▸ **Stored items**
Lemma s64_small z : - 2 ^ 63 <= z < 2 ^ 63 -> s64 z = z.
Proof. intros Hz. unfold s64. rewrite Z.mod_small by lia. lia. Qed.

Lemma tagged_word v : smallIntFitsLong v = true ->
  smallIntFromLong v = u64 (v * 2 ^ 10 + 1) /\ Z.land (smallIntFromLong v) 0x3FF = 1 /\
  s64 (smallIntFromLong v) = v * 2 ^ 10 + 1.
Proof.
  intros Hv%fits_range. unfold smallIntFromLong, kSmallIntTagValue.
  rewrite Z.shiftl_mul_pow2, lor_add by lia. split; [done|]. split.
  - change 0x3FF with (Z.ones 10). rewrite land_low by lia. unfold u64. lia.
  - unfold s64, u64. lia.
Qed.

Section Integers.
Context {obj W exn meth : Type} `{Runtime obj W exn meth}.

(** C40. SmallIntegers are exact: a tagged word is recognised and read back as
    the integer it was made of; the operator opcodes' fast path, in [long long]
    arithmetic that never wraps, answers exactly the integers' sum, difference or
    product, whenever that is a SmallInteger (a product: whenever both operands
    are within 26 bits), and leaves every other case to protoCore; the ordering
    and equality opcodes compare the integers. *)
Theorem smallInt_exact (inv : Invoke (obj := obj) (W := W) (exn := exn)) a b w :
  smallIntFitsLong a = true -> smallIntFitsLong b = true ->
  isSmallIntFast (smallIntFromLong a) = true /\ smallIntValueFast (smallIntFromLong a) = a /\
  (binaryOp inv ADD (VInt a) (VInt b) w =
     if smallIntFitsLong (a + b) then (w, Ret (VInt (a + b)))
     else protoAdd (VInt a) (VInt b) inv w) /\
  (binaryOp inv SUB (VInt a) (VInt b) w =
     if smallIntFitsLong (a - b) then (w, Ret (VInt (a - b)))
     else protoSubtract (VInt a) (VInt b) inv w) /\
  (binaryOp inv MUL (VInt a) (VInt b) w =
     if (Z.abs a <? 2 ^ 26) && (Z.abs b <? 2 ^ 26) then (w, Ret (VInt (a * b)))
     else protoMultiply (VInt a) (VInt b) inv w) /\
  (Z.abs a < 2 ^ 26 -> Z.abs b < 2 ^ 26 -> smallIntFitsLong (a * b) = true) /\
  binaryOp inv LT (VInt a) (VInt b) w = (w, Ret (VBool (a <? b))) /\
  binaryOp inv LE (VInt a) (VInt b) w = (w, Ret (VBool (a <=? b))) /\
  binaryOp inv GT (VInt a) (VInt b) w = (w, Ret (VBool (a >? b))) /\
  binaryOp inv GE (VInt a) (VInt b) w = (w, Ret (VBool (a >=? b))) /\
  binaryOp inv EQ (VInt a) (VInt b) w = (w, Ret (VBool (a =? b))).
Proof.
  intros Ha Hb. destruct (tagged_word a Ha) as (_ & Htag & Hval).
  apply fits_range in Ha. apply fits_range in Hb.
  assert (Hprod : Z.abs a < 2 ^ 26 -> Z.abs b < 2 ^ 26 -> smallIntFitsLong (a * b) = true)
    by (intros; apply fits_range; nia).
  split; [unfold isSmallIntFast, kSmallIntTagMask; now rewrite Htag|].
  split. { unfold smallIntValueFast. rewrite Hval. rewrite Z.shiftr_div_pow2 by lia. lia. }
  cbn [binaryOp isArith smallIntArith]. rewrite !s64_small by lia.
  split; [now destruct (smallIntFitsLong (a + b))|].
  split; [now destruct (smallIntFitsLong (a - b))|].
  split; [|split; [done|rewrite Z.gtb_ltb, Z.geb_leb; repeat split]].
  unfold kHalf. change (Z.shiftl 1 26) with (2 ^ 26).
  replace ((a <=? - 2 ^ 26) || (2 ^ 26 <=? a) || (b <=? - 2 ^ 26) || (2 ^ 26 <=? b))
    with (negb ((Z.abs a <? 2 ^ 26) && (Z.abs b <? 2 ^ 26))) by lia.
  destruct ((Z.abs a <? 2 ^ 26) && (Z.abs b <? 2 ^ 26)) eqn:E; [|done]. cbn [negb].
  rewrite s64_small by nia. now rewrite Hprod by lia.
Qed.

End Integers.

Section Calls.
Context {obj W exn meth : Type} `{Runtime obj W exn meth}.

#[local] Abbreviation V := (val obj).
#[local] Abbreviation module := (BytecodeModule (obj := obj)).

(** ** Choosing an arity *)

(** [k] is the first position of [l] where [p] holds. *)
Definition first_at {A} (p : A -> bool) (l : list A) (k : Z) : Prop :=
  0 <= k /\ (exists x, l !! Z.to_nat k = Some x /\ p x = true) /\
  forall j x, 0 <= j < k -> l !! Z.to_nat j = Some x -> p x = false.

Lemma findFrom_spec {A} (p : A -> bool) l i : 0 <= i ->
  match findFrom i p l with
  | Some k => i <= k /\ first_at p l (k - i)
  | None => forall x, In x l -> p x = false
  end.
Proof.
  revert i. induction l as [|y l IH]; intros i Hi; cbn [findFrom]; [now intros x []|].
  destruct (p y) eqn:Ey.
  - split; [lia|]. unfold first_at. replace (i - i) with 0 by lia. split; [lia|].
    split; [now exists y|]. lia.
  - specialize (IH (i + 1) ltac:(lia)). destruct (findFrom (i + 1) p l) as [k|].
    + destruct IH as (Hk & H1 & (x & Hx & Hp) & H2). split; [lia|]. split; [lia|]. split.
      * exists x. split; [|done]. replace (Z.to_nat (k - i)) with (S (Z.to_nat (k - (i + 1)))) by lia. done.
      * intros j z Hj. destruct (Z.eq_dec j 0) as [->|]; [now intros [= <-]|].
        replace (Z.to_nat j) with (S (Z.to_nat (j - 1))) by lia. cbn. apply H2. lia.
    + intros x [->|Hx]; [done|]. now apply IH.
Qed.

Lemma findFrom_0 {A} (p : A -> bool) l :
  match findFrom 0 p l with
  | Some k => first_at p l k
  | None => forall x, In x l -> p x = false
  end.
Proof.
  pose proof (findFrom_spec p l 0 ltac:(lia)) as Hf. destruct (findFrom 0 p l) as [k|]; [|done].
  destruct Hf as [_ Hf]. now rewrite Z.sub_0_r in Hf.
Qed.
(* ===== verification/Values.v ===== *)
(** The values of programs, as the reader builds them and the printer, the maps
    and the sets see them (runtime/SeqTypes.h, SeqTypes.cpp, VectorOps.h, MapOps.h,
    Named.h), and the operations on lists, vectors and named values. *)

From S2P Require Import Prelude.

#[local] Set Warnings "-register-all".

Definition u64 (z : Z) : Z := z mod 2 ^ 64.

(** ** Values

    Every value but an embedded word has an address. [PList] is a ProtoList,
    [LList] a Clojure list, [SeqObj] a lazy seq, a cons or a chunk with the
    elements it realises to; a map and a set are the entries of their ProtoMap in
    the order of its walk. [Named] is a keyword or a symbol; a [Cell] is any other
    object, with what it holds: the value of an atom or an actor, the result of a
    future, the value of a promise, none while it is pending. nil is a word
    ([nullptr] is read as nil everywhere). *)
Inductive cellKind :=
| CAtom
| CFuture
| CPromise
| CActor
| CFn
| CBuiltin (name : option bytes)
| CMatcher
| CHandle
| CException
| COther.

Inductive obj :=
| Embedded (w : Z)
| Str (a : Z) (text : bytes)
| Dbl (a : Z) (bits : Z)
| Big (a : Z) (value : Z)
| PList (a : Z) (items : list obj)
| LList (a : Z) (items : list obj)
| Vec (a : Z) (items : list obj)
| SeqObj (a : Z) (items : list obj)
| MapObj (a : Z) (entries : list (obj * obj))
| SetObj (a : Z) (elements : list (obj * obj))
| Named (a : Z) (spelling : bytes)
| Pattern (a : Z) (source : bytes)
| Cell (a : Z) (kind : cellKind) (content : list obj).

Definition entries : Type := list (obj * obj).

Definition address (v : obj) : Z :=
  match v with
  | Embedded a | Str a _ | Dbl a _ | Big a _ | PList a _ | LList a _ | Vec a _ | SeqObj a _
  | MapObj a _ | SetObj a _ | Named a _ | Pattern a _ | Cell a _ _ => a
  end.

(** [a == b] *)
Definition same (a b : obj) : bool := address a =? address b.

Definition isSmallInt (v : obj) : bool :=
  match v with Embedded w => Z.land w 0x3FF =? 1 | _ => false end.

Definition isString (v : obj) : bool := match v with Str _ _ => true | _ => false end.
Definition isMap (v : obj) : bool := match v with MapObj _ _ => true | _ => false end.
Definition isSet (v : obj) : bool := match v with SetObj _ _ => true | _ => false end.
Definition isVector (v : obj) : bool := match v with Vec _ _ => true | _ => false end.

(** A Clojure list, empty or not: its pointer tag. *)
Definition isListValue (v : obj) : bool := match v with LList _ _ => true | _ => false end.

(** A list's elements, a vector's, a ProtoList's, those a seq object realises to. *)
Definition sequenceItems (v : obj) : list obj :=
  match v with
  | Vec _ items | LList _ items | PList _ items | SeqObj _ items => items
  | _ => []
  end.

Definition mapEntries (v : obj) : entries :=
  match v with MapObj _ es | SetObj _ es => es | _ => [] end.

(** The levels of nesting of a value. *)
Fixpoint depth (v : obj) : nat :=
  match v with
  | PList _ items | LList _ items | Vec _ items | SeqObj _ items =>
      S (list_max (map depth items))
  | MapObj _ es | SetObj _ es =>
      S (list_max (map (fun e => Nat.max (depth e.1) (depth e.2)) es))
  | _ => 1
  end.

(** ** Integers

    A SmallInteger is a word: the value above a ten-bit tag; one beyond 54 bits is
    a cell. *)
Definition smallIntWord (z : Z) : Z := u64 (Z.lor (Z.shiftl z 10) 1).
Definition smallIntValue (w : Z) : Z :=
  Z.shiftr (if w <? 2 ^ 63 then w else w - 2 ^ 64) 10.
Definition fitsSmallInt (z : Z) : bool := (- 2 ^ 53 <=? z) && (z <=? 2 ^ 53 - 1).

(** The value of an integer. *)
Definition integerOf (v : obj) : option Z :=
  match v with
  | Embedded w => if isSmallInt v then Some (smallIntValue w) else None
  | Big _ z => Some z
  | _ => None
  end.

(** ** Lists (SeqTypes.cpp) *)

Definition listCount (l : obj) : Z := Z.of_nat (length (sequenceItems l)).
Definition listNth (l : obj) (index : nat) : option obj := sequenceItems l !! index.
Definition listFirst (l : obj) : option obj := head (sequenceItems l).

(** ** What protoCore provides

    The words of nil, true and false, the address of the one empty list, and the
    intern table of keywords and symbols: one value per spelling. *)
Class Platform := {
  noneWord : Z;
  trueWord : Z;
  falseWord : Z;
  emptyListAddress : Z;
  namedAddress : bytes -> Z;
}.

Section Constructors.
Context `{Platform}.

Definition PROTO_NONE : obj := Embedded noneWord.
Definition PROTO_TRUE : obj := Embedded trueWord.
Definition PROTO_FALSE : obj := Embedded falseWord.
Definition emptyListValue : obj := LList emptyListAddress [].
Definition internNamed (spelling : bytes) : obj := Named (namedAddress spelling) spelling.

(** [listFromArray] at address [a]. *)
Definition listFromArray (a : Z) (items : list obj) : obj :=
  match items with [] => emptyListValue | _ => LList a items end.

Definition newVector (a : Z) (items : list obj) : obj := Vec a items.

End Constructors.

▸ **TASK GOAL**
With the first line of the records as the start and the line holding "smallIntFromLong v = u64" as the end, please copy exactly those lines and no others.

▸ **WORKED SOLUTION**
Lemma s64_small z : - 2 ^ 63 <= z < 2 ^ 63 -> s64 z = z.
Proof. intros Hz. unfold s64. rewrite Z.mod_small by lia. lia. Qed.

Lemma tagged_word v : smallIntFitsLong v = true ->
  smallIntFromLong v = u64 (v * 2 ^ 10 + 1) /\ Z.land (smallIntFromLong v) 0x3FF = 1 /\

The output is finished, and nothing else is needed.